On March 27, President Trump signed the Coronavirus Aid, Relief and Economic Security Act (CARES Act) which established, among other things, the Paycheck Protection Program (PPP). Under the PPP, the SBA guaranteed loans (PPP Loans) made by SBA Lenders (PPP Lenders) to small and medium-sized businesses (typically, those with 500 or fewer employees). Businesses that obtained PPP Loans (PPP Borrowers) were required to make numerous certifications regarding eligibility to participate in the program, including one related to the applicant's employee count calculation and one that stated that the loan was "necessary to support [the applicant's] ongoing operations" because of "economic uncertainty." Approximately 5.2 million PPP Loans totaling $525 billion were issued to PPP Borrowers across the country.

Loan forgiveness

The most attractive feature of PPP Loans was the potential for full loan forgiveness: up to 100 percent of the amount borrowed can be forgiven if the PPP Borrower uses the loan proceeds for eligible purposes in eligible amounts (i.e., at least 60 percent of the proceeds are used for "payroll costs," as defined in the CARES Act) within 24 weeks of the loan's origination.
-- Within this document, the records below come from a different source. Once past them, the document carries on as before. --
(** X14. When the client has gone and every send raises, the first message
    ends the connection: the command is still processed, the messages
    behind it are never looked at, and the exception of the send is logged
    as the client's error. *)
Theorem failed_send_ends_the_session (address : pyval) (m : incoming)
  (rest : list incoming) (w : world) (e : exn) :
  running (self w) = true ->
  is_message m ->
  (forall h r, socket_send E h r = Some e) ->
  let out := run E (handle_client py_float py_format py_sleep address
                      (m :: rest)) w in
  out = run E (handle_client py_float py_format py_sleep address [m]) w
  /\ fst out = inr tt
  /\ In (ERROR, "Client " +++ py_format EmptyString address +++ " error: "
                +++ exn_str e)
        (log_records (trace (snd out))).
Proof.
  intros Hrunning Hm Hsend out; subst out.
  assert (Hsession : forall tail, exists w1,
    run E (session py_float py_format py_sleep address (m :: tail)) w
    = (inl e, w1)
    /\ forall tail',
         run E (session py_float py_format py_sleep address (m :: tail')) w
         = (inl e, w1)).
  { intros tail.
    destruct m as [e0 | | | command]; try contradiction.
    - eexists; split; [| intros tail'];
        cbn [session]; cbn [run bind get_self]; rewrite Hrunning;
        cbn [negb]; unfold send; cbn [bind run]; rewrite Hsend;
        reflexivity.
    - destruct (serve_fails address command w e Hsend) as [w1 Hserve].
      exists w1; split; [| intros tail'];
        cbn [session]; cbn [run bind get_self]; rewrite Hrunning;
        cbn [negb]; rewrite run_bind, Hserve; reflexivity. }
  destruct (Hsession rest) as (w1 & Hrun & Hany).
  unfold handle_client.
  rewrite !run_bind, !run_try_except, Hrun, (Hany []).
  split; [reflexivity |].
  simpl. split; [reflexivity |].
  rewrite !log_records_app, !in_app_iff; simpl; auto 10.
Qed.

End SessionFacts.

(** ** The statistics thread *)

Section StatsFacts.

Variable py_format : string -> pyval -> string.
Variable E : env.

#[local] Arguments num_truediv : simpl never.
#[local] Arguments int_truediv : simpl never.
(** * Polar Hub: beat-processing pipeline

    A shallow embedding of the beat-processing code of the hub:
    - [Lipponen]: the RR artifact classifier [analyzeRR] (lipponen.js);
    - [PostProcessor]: the per-device high-water mark kept by the
      post-processor, [registerDevice] and [triggerReprocess]
      (postprocessor.js);
    - [Server]: the two ingest handlers, POST /beats and POST /beats/batch
      (server.js), with the store calls they make (influx.js);
    - [Hrv]: the HRV metrics, the RR validator and the RR buffer (hrv.js);
    - [Processing]: one processing cycle of a device, [processDevice] and
      [recomputeSummaries] (postprocessor.js);
    - [Influx]: the chunked write of the store writers (influx.js).

    JavaScript numbers are modelled by exact rationals ([Q]): every
    operation of the classifier is rational (sums, differences, products,
    quotients, floor, comparisons), so the embedding computes.  Rounding of
    binary64 arithmetic is not part of the model.  Numeric equality of the
    source ([===] on numbers) is [Qeq], written [==]. *)

From Stdlib Require Import QArith Qabs Qround Qminmax Lqa Lia List String.
From stdpp Require Import gmap strings list pretty sorting.
Import ListNotations.

(** ** JavaScript helpers *)

Module JS.

(** [a < b] on numbers. *)
Definition ltb (a b : Q) : bool := negb (Qle_bool b a).

(** [a <= b] on numbers. *)
Definition leb (a b : Q) : bool := Qle_bool a b.

Definition Math_max (a b : Q) : Q := if Qle_bool a b then b else a.
Definition Math_min (a b : Q) : Q := if Qle_bool a b then a else b.
Definition Math_abs (a : Q) : Q := Qabs a.

(** [Math.round]: the nearest integer, halves rounded up. *)
Definition Math_round (a : Q) : Q := inject_Z (Qfloor (a + (1 # 2))%Q).

(** The number of elements of an array, as a number. *)
Definition num_of_nat (n : nat) : Q := inject_Z (Z.of_nat n).

(** [arr[i]] for an array of numbers.  Every read of the modelled code is
    in range (the loops' bounds guarantee it); the default stands for the
    [undefined] of an out-of-range read and is never returned there. *)
Definition get (arr : list Q) (i : nat) : Q := nth i arr 0%Q.

(** [arr.slice(start, end)]; empty when [end <= start]. *)
Definition slice {A} (arr : list A) (start end_ : nat) : list A :=
  firstn (end_ - start) (skipn start arr).

(** [[...arr].sort((a, b) => key(a) - key(b))]: a stable sort by a
    numeric key, as insertion of each element before the first one whose
    key is not smaller. *)
Fixpoint insert_by {A} (key : A -> Q) (x : A) (l : list A) : list A :=
  match l with
  | [] => [x]
  | y :: l' =>
      if Qle_bool (key x) (key y) then x :: y :: l'
      else y :: insert_by key x l'
  end.

Definition sort_by {A} (key : A -> Q) (l : list A) : list A :=
  fold_right (insert_by key) [] l.

Definition sort_num (l : list Q) : list Q := sort_by (fun x => x) l.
The PPP Lender, after receipt of a complete PPP loan forgiveness application, has 60 days to provide its forgiveness decision to the SBA, whereafter the SBA has 90 days to review the loan forgiveness materials and make the final forgiveness determination. The SBA has separately announced that PPP Loans above $2 million will receive heightened scrutiny in connection with loan forgiveness determinations.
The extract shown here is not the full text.